Problem statement
In full and without change, transcribe the records below.

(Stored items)
────────────────

(** ** Automatic rounds *)

Definition goal_round_text (to_string : Value → string) (objective : string)
    (round max_rounds : N) : string :=
  "<goal_round>
Objective: " +:+ to_string (VString objective) +:+ "
Round: " +:+ fmt_N round +:+ "/" +:+ fmt_N max_rounds +:+ "

Continue working toward the objective in this same session. Treat the current workspace, tool results, and durable session state as authoritative; inspect them instead of assuming earlier narration is still current. Make concrete progress and verify the result. Before claiming completion, gather evidence that the whole objective is achieved, read the current goal, and mark it complete. If work remains, leave the goal active for the next round. Follow the configured goal-tool policy before reporting a blocker.
</goal_round>".

(** What a drive observes besides: the agent's status, whether its inbox takes
    the message, the message id and the serialiser. *)
Record GoalDriving := mkGoalDriving {
  gd_idle : bool;
  gd_followup : Message → bool;
  gd_id : MessageId;
  gd_text : Value → string;
}.

Inductive Next :=
| Queue (reference : GoalRef) (round : N) (objective : string) (max_rounds : N)
| BlockNext (reference : GoalRef) (max_rounds : N).

Definition set_queued (round : option N) (a : Activation) : Activation :=
  mkActivation (ac_id a) (ac_reference a) (ac_max_rounds a) (ac_rounds a) (ac_first_event_seq a)
    (ac_last_user_event_seq a) round.

(** The first critical section: what to do next, the round being reserved. *)
Definition next_round (s : GoalState) : result GoalError (option Next * GoalState) :=
  match gs_activation s with
  | None => Ok (None, s)
  | Some a =>
      if bool_decide (is_Some (ac_queued_round a)) then Ok (None, s)
      else
        let reference := ac_reference a in
        current ← ok_or (gs_goals s !! gr_id reference) (GNotFound (gr_id reference));
        if negb (bool_decide (g_reference current = reference)) || g_tombstone current
           || negb (bool_decide (g_phase current = Active))
        then Ok (None, s)
        else
          times ← ok_or (gs_times s !! gr_id (g_reference current))
                    (GInvalid "goal lacks round counter");
          let rounds := gt_rounds_started times in
          if g_max_goal_rounds current <=? rounds then
            Ok (Some (BlockNext (g_reference current) (g_max_goal_rounds current)), s)
          else
            Ok (Some (Queue (g_reference current) (rounds + 1) (g_title current)
                        (g_max_goal_rounds current)),
                set_activation (Some (set_queued (Some (rounds + 1)) a)) s)
  end.

Definition goal_message (d : GoalDriving) (reference : GoalRef) (round : N) (objective : string)
    (max_rounds : N) : Message :=
  mkMessage (gd_id d) RoleUser [Text (goal_round_text (gd_text d) objective round max_rounds)]
    (SourceGoal (gr_id reference) (gr_revision reference) round).

Definition clear_queued_round (reference : GoalRef) (round : N) : M unit :=
  s ← get_goal;
  put_goal (match gs_activation s with
            | Some a =>
                if bool_decide (ac_reference a = reference)
                   && bool_decide (ac_queued_round a = Some round)
                then set_activation (Some (set_queued None a)) s else s
            | None => s
            end).

(** The queue failed: the reservation is dropped and the goal blocked. *)
Definition queue_failed (fuel : nat) (t : token) (env : Env S) (reference : GoalRef) (round : N)
    (why : string) (error : GoalError) : M unit :=
  _ ← clear_queued_round reference round;
  _ ← block fuel t env reference
        (mkReason "queue-failed" ("Could not queue goal round " +:+ fmt_N round +:+ ": " +:+ why));
  lift (Err error).

(** The critical section of [drive]: the next round is reserved in the ledger. *)
Definition reserve (env : Env S) (d : GoalDriving) : M (option Next) :=
  _ ← require_live env;
  if negb (gd_idle d) then mret None
  else
    _ ← sync_locked;
    s ← get_goal;
    ns ← lift (next_round s);
    let '(next, s) := ns in
    _ ← put_goal s; mret next.

(** The queue event; other tasks may append between the reading of the
    sequence number and the append, which is not tried again. *)
Definition queue_round (t : token) (env : Env S) (message : Message) :
    M (result SessionError unit) :=
  session ← get_session;
  seq ← lift (map_err GSession (next_seq (st_events (s_state session))));
  _ ← yield_to env 0;
  append_goal t
    (mkEvent "agent/inbox/enqueued" seq (now env 0)
       (json_object [("target", VString "next-turn"); ("message", to_value message)])
       (Some true) None None).

(** [drive]; [t] is the agent's own token. *)
Definition drive (fuel : nat) (t : token) (env : Env S) (d : GoalDriving) : M unit :=
  next ← reserve env d;
  match next with
  | None => mret tt
  | Some (BlockNext reference max_rounds) =>
      _ ← block fuel (sub 0 t) env reference
            (mkReason "round-limit"
               ("Goal reached its configured limit of " +:+ fmt_N max_rounds +:+ " rounds."));
      mret tt
  | Some (Queue reference round objective max_rounds) =>
      let message := goal_message d reference round objective max_rounds in
      r ← queue_round (sub 1 t) env message;
      match r with
      | Err _ =>
          queue_failed fuel (sub 2 t) env reference round "durable queue append failed."
            (GInvalid "goal continuation queue append failed")
      | Ok _ =>
          if gd_followup d message then mret tt
          else queue_failed fuel (sub 2 t) env reference round "agent delivery failed."
                 (GInvalid "goal continuation queue delivery failed")
      end
  end.

(** ** Explicit activations *)

Definition attributed_user (event : SessionEvent) : bool :=
  String.eqb (event_type event) "user/message"
  && bool_decide (pointer ["source"; "kind"] (ev_data event) ≫= as_str = Some "user").

(** [admit_user_round] of the activation with the id [id]; [gone] when the
    service was dropped. *)
Definition admit_user_round (gone : bool) (id : N) (t : token) (env : Env S)
    (user_event_seq : N) : M N :=
  _ ← check_cancelled (check 0 t);
  if gone then lift (Err GInactive)
  else
    _ ← require_live env;
    s ← get_goal; session ← get_session;
    a ← lift (ok_or (gs_activation s) GInactive);
    if negb (ac_id a =? id) then lift (Err GInactive)
    else if ac_max_rounds a <=? ac_rounds a then lift (Err GRoundCap)
    else
      let reference := ac_reference a in
      current ← lift (ok_or (gs_goals s !! gr_id reference) (GNotFound (gr_id reference)));
      if negb (bool_decide (g_reference current = reference))
         || negb (bool_decide (g_phase current = Active)) || g_tombstone current
      then lift (Err GInactive)
      else
        let after := default (u64_saturating_sub (ac_first_event_seq a) 1)
                       (ac_last_user_event_seq a) in
        expected ← lift (ok_or
          (ev_seq <$> List.find (λ e, (ac_first_event_seq a <=? ev_seq e)
                                      && (after <? ev_seq e) && attributed_user e)
                        (st_events (s_state session))) GInvalidRound);
        if negb (expected =? user_event_seq) then lift (Err GInvalidRound)
        else
          _ ← put_goal (set_activation
                (Some (mkActivation (ac_id a) reference (ac_max_rounds a) (ac_rounds a + 1)
                   (ac_first_event_seq a) (Some user_event_seq) (ac_queued_round a))) s);
          mret (ac_rounds a + 1).

Definition disarm (gone : bool) (id : N) : M unit :=
  if gone then mret tt
  else
    s ← get_goal;
    put_goal (match gs_activation s with
              | Some a => if ac_id a =? id then set_activation None s else s
              | None => s
              end).

(** ** Views *)

Definition phase_name (p : GoalPhase) : string :=
  match p with
  | Active => "active" | Paused => "paused" | Blocked => "blocked" | Complete => "complete"
  end.
Definition reason_value (r : GoalBlockReason) : Value :=
  json_object [("code", VString (br_code r)); ("message", VString (br_message r))].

────────────────

Task output
(** ** Automatic rounds *)

Definition goal_round_text (to_string : Value → string) (objective : string)
    (round max_rounds : N) : string :=
  "<goal_round>
Objective: " +:+ to_string (VString objective) +:+ "
Round: " +:+ fmt_N round +:+ "/" +:+ fmt_N max_rounds +:+ "

Continue working toward the objective in this same session. Treat the current workspace, tool results, and durable session state as authoritative; inspect them instead of assuming earlier narration is still current. Make concrete progress and verify the result. Before claiming completion, gather evidence that the whole objective is achieved, read the current goal, and mark it complete. If work remains, leave the goal active for the next round. Follow the configured goal-tool policy before reporting a blocker.
</goal_round>".

(** What a drive observes besides: the agent's status, whether its inbox takes
    the message, the message id and the serialiser. *)
Record GoalDriving := mkGoalDriving {
  gd_idle : bool;
  gd_followup : Message → bool;
  gd_id : MessageId;
  gd_text : Value → string;
}.

Inductive Next :=
| Queue (reference : GoalRef) (round : N) (objective : string) (max_rounds : N)
| BlockNext (reference : GoalRef) (max_rounds : N).

Definition set_queued (round : option N) (a : Activation) : Activation :=
  mkActivation (ac_id a) (ac_reference a) (ac_max_rounds a) (ac_rounds a) (ac_first_event_seq a)
    (ac_last_user_event_seq a) round.

(** The first critical section: what to do next, the round being reserved. *)
Definition next_round (s : GoalState) : result GoalError (option Next * GoalState) :=
  match gs_activation s with
  | None => Ok (None, s)
  | Some a =>
      if bool_decide (is_Some (ac_queued_round a)) then Ok (None, s)
      else
        let reference := ac_reference a in
        current ← ok_or (gs_goals s !! gr_id reference) (GNotFound (gr_id reference));
        if negb (bool_decide (g_reference current = reference)) || g_tombstone current
           || negb (bool_decide (g_phase current = Active))
        then Ok (None, s)
        else
          times ← ok_or (gs_times s !! gr_id (g_reference current))
                    (GInvalid "goal lacks round counter");
          let rounds := gt_rounds_started times in
          if g_max_goal_rounds current <=? rounds then
            Ok (Some (BlockNext (g_reference current) (g_max_goal_rounds current)), s)
          else
            Ok (Some (Queue (g_reference current) (rounds + 1) (g_title current)
                        (g_max_goal_rounds current)),
                set_activation (Some (set_queued (Some (rounds + 1)) a)) s)
  end.

Definition goal_message (d : GoalDriving) (reference : GoalRef) (round : N) (objective : string)
    (max_rounds : N) : Message :=
  mkMessage (gd_id d) RoleUser [Text (goal_round_text (gd_text d) objective round max_rounds)]
    (SourceGoal (gr_id reference) (gr_revision reference) round).

Definition clear_queued_round (reference : GoalRef) (round : N) : M unit :=
  s ← get_goal;
  put_goal (match gs_activation s with
            | Some a =>
                if bool_decide (ac_reference a = reference)
                   && bool_decide (ac_queued_round a = Some round)
                then set_activation (Some (set_queued None a)) s else s
            | None => s
            end).

(** The queue failed: the reservation is dropped and the goal blocked. *)
Definition queue_failed (fuel : nat) (t : token) (env : Env S) (reference : GoalRef) (round : N)
    (why : string) (error : GoalError) : M unit :=
  _ ← clear_queued_round reference round;
  _ ← block fuel t env reference
        (mkReason "queue-failed" ("Could not queue goal round " +:+ fmt_N round +:+ ": " +:+ why));
  lift (Err error).

(** The critical section of [drive]: the next round is reserved in the ledger. *)
Definition reserve (env : Env S) (d : GoalDriving) : M (option Next) :=
  _ ← require_live env;
  if negb (gd_idle d) then mret None
  else
    _ ← sync_locked;
    s ← get_goal;
    ns ← lift (next_round s);
    let '(next, s) := ns in
    _ ← put_goal s; mret next.

(** The queue event; other tasks may append between the reading of the
    sequence number and the append, which is not tried again. *)
Definition queue_round (t : token) (env : Env S) (message : Message) :
    M (result SessionError unit) :=
  session ← get_session;
  seq ← lift (map_err GSession (next_seq (st_events (s_state session))));
  _ ← yield_to env 0;
  append_goal t
    (mkEvent "agent/inbox/enqueued" seq (now env 0)
       (json_object [("target", VString "next-turn"); ("message", to_value message)])
       (Some true) None None).

(** [drive]; [t] is the agent's own token. *)
Definition drive (fuel : nat) (t : token) (env : Env S) (d : GoalDriving) : M unit :=
  next ← reserve env d;
  match next with
  | None => mret tt
  | Some (BlockNext reference max_rounds) =>
      _ ← block fuel (sub 0 t) env reference
            (mkReason "round-limit"
               ("Goal reached its configured limit of " +:+ fmt_N max_rounds +:+ " rounds."));
      mret tt
  | Some (Queue reference round objective max_rounds) =>
      let message := goal_message d reference round objective max_rounds in
      r ← queue_round (sub 1 t) env message;
      match r with
      | Err _ =>
          queue_failed fuel (sub 2 t) env reference round "durable queue append failed."
            (GInvalid "goal continuation queue append failed")
      | Ok _ =>
          if gd_followup d message then mret tt
          else queue_failed fuel (sub 2 t) env reference round "agent delivery failed."
                 (GInvalid "goal continuation queue delivery failed")
      end
  end.

(** ** Explicit activations *)

Definition attributed_user (event : SessionEvent) : bool :=
  String.eqb (event_type event) "user/message"
  && bool_decide (pointer ["source"; "kind"] (ev_data event) ≫= as_str = Some "user").

(** [admit_user_round] of the activation with the id [id]; [gone] when the
    service was dropped. *)
Definition admit_user_round (gone : bool) (id : N) (t : token) (env : Env S)
    (user_event_seq : N) : M N :=
  _ ← check_cancelled (check 0 t);
  if gone then lift (Err GInactive)
  else
    _ ← require_live env;
    s ← get_goal; session ← get_session;
    a ← lift (ok_or (gs_activation s) GInactive);
    if negb (ac_id a =? id) then lift (Err GInactive)
    else if ac_max_rounds a <=? ac_rounds a then lift (Err GRoundCap)
    else
      let reference := ac_reference a in
      current ← lift (ok_or (gs_goals s !! gr_id reference) (GNotFound (gr_id reference)));
      if negb (bool_decide (g_reference current = reference))
         || negb (bool_decide (g_phase current = Active)) || g_tombstone current
      then lift (Err GInactive)
      else
        let after := default (u64_saturating_sub (ac_first_event_seq a) 1)
                       (ac_last_user_event_seq a) in
        expected ← lift (ok_or
          (ev_seq <$> List.find (λ e, (ac_first_event_seq a <=? ev_seq e)
                                      && (after <? ev_seq e) && attributed_user e)
                        (st_events (s_state session))) GInvalidRound);
        if negb (expected =? user_event_seq) then lift (Err GInvalidRound)
        else
          _ ← put_goal (set_activation
                (Some (mkActivation (ac_id a) reference (ac_max_rounds a) (ac_rounds a + 1)
                   (ac_first_event_seq a) (Some user_event_seq) (ac_queued_round a))) s);
          mret (ac_rounds a + 1).

Definition disarm (gone : bool) (id : N) : M unit :=
  if gone then mret tt
  else
    s ← get_goal;
    put_goal (match gs_activation s with
              | Some a => if ac_id a =? id then set_activation None s else s
              | None => s
              end).

(** ** Views *)

Definition phase_name (p : GoalPhase) : string :=
  match p with
  | Active => "active" | Paused => "paused" | Blocked => "blocked" | Complete => "complete"
  end.
Definition reason_value (r : GoalBlockReason) : Value :=
  json_object [("code", VString (br_code r)); ("message", VString (br_message r))].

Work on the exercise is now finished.